(Saved data entries)
□ □ □ □
(** * claims-app SQL verification scripts: extractor and comparator

    A shallow embedding of [scripts/sql_parser.py] (class [SQLParser]) and
    [scripts/sql_comparator.py] (class [SQLComparator]), with the statistics
    of [scripts/generate_verification_report.py], and the properties of the
    specification that concern them.

    Conventions of the embedding.
    - Text is ASCII: a Python [str] is a [string]; characters above 127 are
      neither whitespace nor word characters and have no case. Python's
      [str.upper] and [re] go beyond ASCII (a dotless i is upper-cased to I,
      IGNORECASE lets a dotted capital I match the letter I, the class of
      word characters has accented letters), so the embedding follows the
      scripts on ASCII text; the properties that rest on the letter case of
      a match say so with the hypothesis [ascii_text].
    - The [re] module is embedded as a backtracking matcher over the fragment
      of the pattern language the scripts use; each pattern of the source is
      written out as a [regex] term next to the function that uses it.
    - An exception raised by the source is [None] in the embedding.
    - Python sets are [gset string]; iterating one is [elements].
    - Percentages are rationals ([Q]) where the source has floats.
    - [sqlparse.parse], [difflib.SequenceMatcher.ratio] and
      [difflib.unified_diff] belong to libraries, not to the scripts: the
      functions that call them take them as parameters. *)

From Stdlib Require Import Ascii String QArith.
From stdpp Require Import gmap strings list pretty.

Local Close Scope Q_scope.
Local Open Scope nat_scope.

(** ** Characters *)

Definition code (c : ascii) : N := N_of_ascii c.

Definition in_range (lo hi : N) (c : ascii) : bool :=
  ((lo <=? code c) && (code c <=? hi))%N.

(** [str.isspace] on one ASCII character; also the class [\s] of [re]. *)
Definition is_space (c : ascii) : bool := in_range 9 13 c || in_range 28 32 c.

Definition is_upper (c : ascii) : bool := in_range 65 90 c.
Definition is_lower (c : ascii) : bool := in_range 97 122 c.
Definition is_digit (c : ascii) : bool := in_range 48 57 c.

(** The class [\w] of [re]. *)
Definition is_word (c : ascii) : bool :=
  is_upper c || is_lower c || is_digit c || (code c =? 95)%N.

Definition to_upper (c : ascii) : ascii :=
  if is_lower c then ascii_of_N (code c - 32) else c.

Definition to_lower (c : ascii) : ascii :=
  if is_upper c then ascii_of_N (code c + 32) else c.

Definition newline : ascii := "010"%char.

(** ** Python string methods *)

Definition is_empty (s : string) : bool :=
  match s with "" => true | _ => false end.

(** [s.upper()] on ASCII text: the letters a to z are the ones that change.
    Python's method also maps letters outside ASCII. *)
Fixpoint upper (s : string) : string :=
  match s with
  | "" => ""
  | String c s' => String (to_upper c) (upper s')
  end.

(** [s.startswith(p)] *)
Fixpoint startswith (s p : string) : bool :=
  match p, s with
  | "", _ => true
  | String a p', String b s' => Ascii.eqb a b && startswith s' p'
  | String _ _, "" => false
  end.

(** [p in s] *)
Fixpoint contains (s p : string) : bool :=
  startswith s p ||
  match s with
  | "" => false
  | String _ s' => contains s' p
  end.

(** [s.count(c)] for a one-character [c] *)
Fixpoint count_char (c : ascii) (s : string) : nat :=
  match s with
  | "" => 0
  | String b s' => (if Ascii.eqb c b then 1 else 0) + count_char c s'
  end.

Fixpoint lstrip (s : string) : string :=
  match s with
  | "" => ""
  | String c s' => if is_space c then lstrip s' else s
  end.

Fixpoint rstrip (s : string) : string :=
  match s with
  | "" => ""
  | String c s' =>
      let r := rstrip s' in
      if is_empty r && is_space c then "" else String c r
  end.

(** [s.strip()] *)
Definition strip (s : string) : string := rstrip (lstrip s).

Fixpoint drop_chars (n : nat) (s : string) : string :=
  match n, s with
  | 0, _ => s
  | S _, "" => ""
  | S n', String _ s' => drop_chars n' s'
  end.

(** [s.partition(sep)] for a non-empty [sep], [None] when [sep] does not
    occur: the text before the first occurrence and the text after it. *)
Fixpoint partition (sep s : string) : option (string * string) :=
  if startswith s sep then Some ("", drop_chars (String.length sep) s)
  else
    match s with
    | "" => None
    | String c s' =>
        match partition sep s' with
        | Some (l, r) => Some (String c l, r)
        | None => None
        end
    end.

Fixpoint split_fuel (fuel : nat) (sep s : string) : list string :=
  match fuel with
  | 0 => [s]
  | S fuel' =>
      match partition sep s with
      | Some (l, r) => l :: split_fuel fuel' sep r
      | None => [s]
      end
  end.

(** [s.split(sep)] for a non-empty [sep]. Every cut removes at least one
    character, so [length s] rounds are enough (lemma [split_fuel_enough]). *)
Definition split (sep s : string) : list string :=
  split_fuel (String.length s) sep s.

(** [s.split()]: the maximal runs of non-whitespace characters. [cur] is the
    run being read, if any. *)
Fixpoint split_ws_go (cur : option string) (s : string) : list string :=
  match s with
  | "" => option_list cur
  | String c s' =>
      if is_space c then option_list cur ++ split_ws_go None s'
      else split_ws_go (Some (from_option (λ w, w +:+ String c "") (String c "") cur)) s'
  end.

Definition split_ws (s : string) : list string := split_ws_go None s.

(** [sep.join(l)] *)
Fixpoint join (sep : string) (l : list string) : string :=
  match l with
  | [] => ""
  | [x] => x
  | x :: l' => x +:+ sep +:+ join sep l'
  end.

(** ** The fragment of [re] used by the scripts *)

Record flags := { IGNORECASE : bool; DOTALL : bool }.

(** A set of characters: a literal, [.], [\s], [\w] or [[^a]]. *)
Inductive cset :=
| Lit (a : ascii)
| Dot
| Space
| Word
| NotChr (a : ascii).

(** Membership, on ASCII text: under IGNORECASE a literal matches its two
    ASCII cases, and the classes of whitespace and of word characters are
    the ASCII ones. On a [str] Python's [re] also lets characters outside
    ASCII match (four of them match an ASCII letter under IGNORECASE). *)
Definition cset_mem (fl : flags) (cs : cset) (b : ascii) : bool :=
  match cs with
  | Lit a =>
      if IGNORECASE fl then Ascii.eqb (to_lower a) (to_lower b)
      else Ascii.eqb a b
  | Dot => DOTALL fl || negb (Ascii.eqb b newline)
  | Space => is_space b
  | Word => is_word b
  | NotChr a => negb (Ascii.eqb a b)
  end.

(** Patterns. Repetition is only ever applied to a character set in the
    scripts; [Star true] is the greedy [*], [Star false] the lazy [*?].
    [Eos] is [$] and [Look] is the lookahead [(?=...)]. *)
Inductive regex :=
| Eps
| One (cs : cset)
| Star (greedy : bool) (cs : cset)
| Seq (r1 r2 : regex)
| Alt (r1 r2 : regex)
| Group (n : nat) (r : regex)
| Eos
| Look (r : regex).

(** The text of the capturing groups that took part in a match. *)
Definition caps := list (nat * string).

(** A match: the text matched, the text after it, and the groups. *)
Definition mres : Type := string * string * caps.

Definition cont := string → string → caps → option mres.

Fixpoint star_greedy (p : ascii → bool) (s : string)
    (k : string → string → option mres) : option mres :=
  match s with
  | String b s' =>
      if p b then
        match star_greedy p s' (λ t r, k (String b t) r) with
        | Some x => Some x
        | None => k "" s
        end
      else k "" s
  | "" => k "" s
  end.

Fixpoint star_lazy (p : ascii → bool) (s : string)
    (k : string → string → option mres) : option mres :=
  match k "" s with
  | Some x => Some x
  | None =>
      match s with
      | String b s' =>
          if p b then star_lazy p s' (λ t r, k (String b t) r) else None
      | "" => None
      end
  end.

(** [$] without MULTILINE: at the end, or before a final newline. *)
Definition at_end (s : string) : bool :=
  match s with
  | "" => true
  | String c "" => Ascii.eqb c newline
  | _ => false
  end.

Definition accept : cont := λ t r c, Some (t, r, c).

(** [rmatch fl r s c k]: match [r] at the start of [s]; the continuation
    receives the text [r] consumed, the rest of [s] and the groups, and a
    [None] from it makes the matcher try its next alternative, in the order
    Python's backtracking does. *)
Fixpoint rmatch (fl : flags) (r : regex) (s : string) (c : caps) (k : cont)
    : option mres :=
  match r with
  | Eps => k "" s c
  | One cs =>
      match s with
      | String b s' => if cset_mem fl cs b then k (String b "") s' c else None
      | "" => None
      end
  | Star true cs => star_greedy (cset_mem fl cs) s (λ t s', k t s' c)
  | Star false cs => star_lazy (cset_mem fl cs) s (λ t s', k t s' c)
  | Seq r1 r2 =>
      rmatch fl r1 s c (λ t1 s1 c1,
        rmatch fl r2 s1 c1 (λ t2 s2 c2, k (t1 +:+ t2) s2 c2))
  | Alt r1 r2 =>
      match rmatch fl r1 s c k with
      | Some x => Some x
      | None => rmatch fl r2 s c k
      end
  | Group n r' => rmatch fl r' s c (λ t s' c', k t s' ((n, t) :: c'))
  | Eos => if at_end s then k "" s c else None
  | Look r' =>
      match rmatch fl r' s c accept with
      | Some (_, _, c') => k "" s c'
      | None => None
      end
  end.

(** [match.group(n)]: [None] when the group took no part in the match. *)
Fixpoint group (n : nat) (c : caps) : option string :=
  match c with
  | [] => None
  | (m, t) :: c' => if Nat.eqb n m then Some t else group n c'
  end.

(** [re.search]: the leftmost position at which the pattern matches; the
    result also carries the text skipped before the match. *)
Fixpoint search (fl : flags) (r : regex) (s : string)
    : option (string * mres) :=
  match rmatch fl r s [] accept with
  | Some m => Some ("", m)
  | None =>
      match s with
      | "" => None
      | String b s' =>
          match search fl r s' with
          | Some (pre, m) => Some (String b pre, m)
          | None => None
          end
      end
  end.

(** [re.search(...).group(1)] when there is a match. *)
Definition search_group1 (fl : flags) (r : regex) (s : string) : option string :=
  match search fl r s with
  | Some (_, (_, _, c)) => Some (default "" (group 1 c))
  | None => None
  end.

(** [re.finditer]: the successive non-overlapping matches, each searched
    for in what the previous one left. A match of the empty text moves on by
    one character; no pattern of the scripts that is used this way matches
    the empty text. Every round shortens the text, so [length s + 1] rounds
    are enough (lemma [finditer_fuel_enough]). *)
Fixpoint finditer_fuel (fuel : nat) (fl : flags) (r : regex) (s : string)
    : list mres :=
  match fuel with
  | 0 => []
  | S fuel' =>
      match search fl r s with
      | None => []
      | Some (_, (t, rest, c)) =>
          (t, rest, c) ::
          (if is_empty t then
             match rest with
             | "" => []
             | String _ rest' => finditer_fuel fuel' fl r rest'
             end
           else finditer_fuel fuel' fl r rest)
      end
  end.

Definition finditer (fl : flags) (r : regex) (s : string) : list mres :=
  finditer_fuel (S (String.length s)) fl r s.

(** [re.findall] for a pattern without groups: the texts matched. *)
Definition findall (fl : flags) (r : regex) (s : string) : list string :=
  (λ m : mres, m.1.1) <$> finditer fl r s.

(** [re.sub(r, '\1', s)]: every match is replaced by its group 1, the
    text between the matches being kept (lemma [sub_group1_fuel_enough] for
    the number of rounds). *)
Fixpoint sub_group1_fuel (fuel : nat) (fl : flags) (r : regex) (s : string)
    : string :=
  match fuel with
  | 0 => s
  | S fuel' =>
      match search fl r s with
      | None => s
      | Some (pre, (t, rest, c)) =>
          pre +:+ default "" (group 1 c) +:+
          (if is_empty t then
             match rest with
             | "" => ""
             | String b rest' => String b (sub_group1_fuel fuel' fl r rest')
             end
           else sub_group1_fuel fuel' fl r rest)
      end
  end.

Definition sub_group1 (fl : flags) (r : regex) (s : string) : string :=
  sub_group1_fuel (S (String.length s)) fl r s.

(** Notation for writing the patterns of the source. *)
Fixpoint lit (s : string) : regex :=
  match s with
  | "" => Eps
  | String c "" => One (Lit c)
  | String c s' => Seq (One (Lit c)) (lit s')
  end.

Definition plus (cs : cset) : regex := Seq (One cs) (Star true cs).
Definition opt (r : regex) : regex := Alt r Eps.

Declare Scope regex_scope.
Delimit Scope regex_scope with re.
Bind Scope regex_scope with regex.
Infix "⋅" := Seq (at level 41, right associativity) : regex_scope.
Infix "∣" := Alt (at level 42, right associativity) : regex_scope.
Notation "'\s+'" := (plus Space) : regex_scope.
Notation "'\w+'" := (plus Word) : regex_scope.

(** ** [sql_parser.py]: the object model *)

Inductive SQLObjectType :=
| VIEW | MATERIALIZED_VIEW | FUNCTION | TABLE | INDEX | TRIGGER | GRANT
| COMMENT | CTE.

Global Instance SQLObjectType_eq_dec : EqDecision SQLObjectType.
Proof. solve_decision. Defined.

(** [SQLObjectType.value] *)
Definition type_value (t : SQLObjectType) : string :=
  match t with
  | VIEW => "VIEW"
  | MATERIALIZED_VIEW => "MATERIALIZED_VIEW"
  | FUNCTION => "FUNCTION"
  | TABLE => "TABLE"
  | INDEX => "INDEX"
  | TRIGGER => "TRIGGER"
  | GRANT => "GRANT"
  | COMMENT => "COMMENT"
  | CTE => "CTE"
  end.

(** An entry of [SQLObject.ctes]: the dict with keys ['name'] and
    ['definition']. *)
Record cte_entry := { cte_name : string; cte_definition : string }.

(** An entry of [SQLObject.joins]: the dict with keys ['type'], ['table']
    and ['condition']. *)
Record join_entry := {
  join_type : string;
  join_table : string;
  join_condition : option string
}.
□ □ □ □
■ Task brief ■
Copy each line above holding "that".

■ Exercise solution ■
    specification that concern them.
      scripts on ASCII text; the properties that rest on the letter case of
      written out as a [regex] term next to the function that uses it.
      functions that call them take them as parameters. *)
(** [s.upper()] on ASCII text: the letters a to z are the ones that change.
(** The text of the capturing groups that took part in a match. *)
    one character; no pattern of the scripts that is used this way matches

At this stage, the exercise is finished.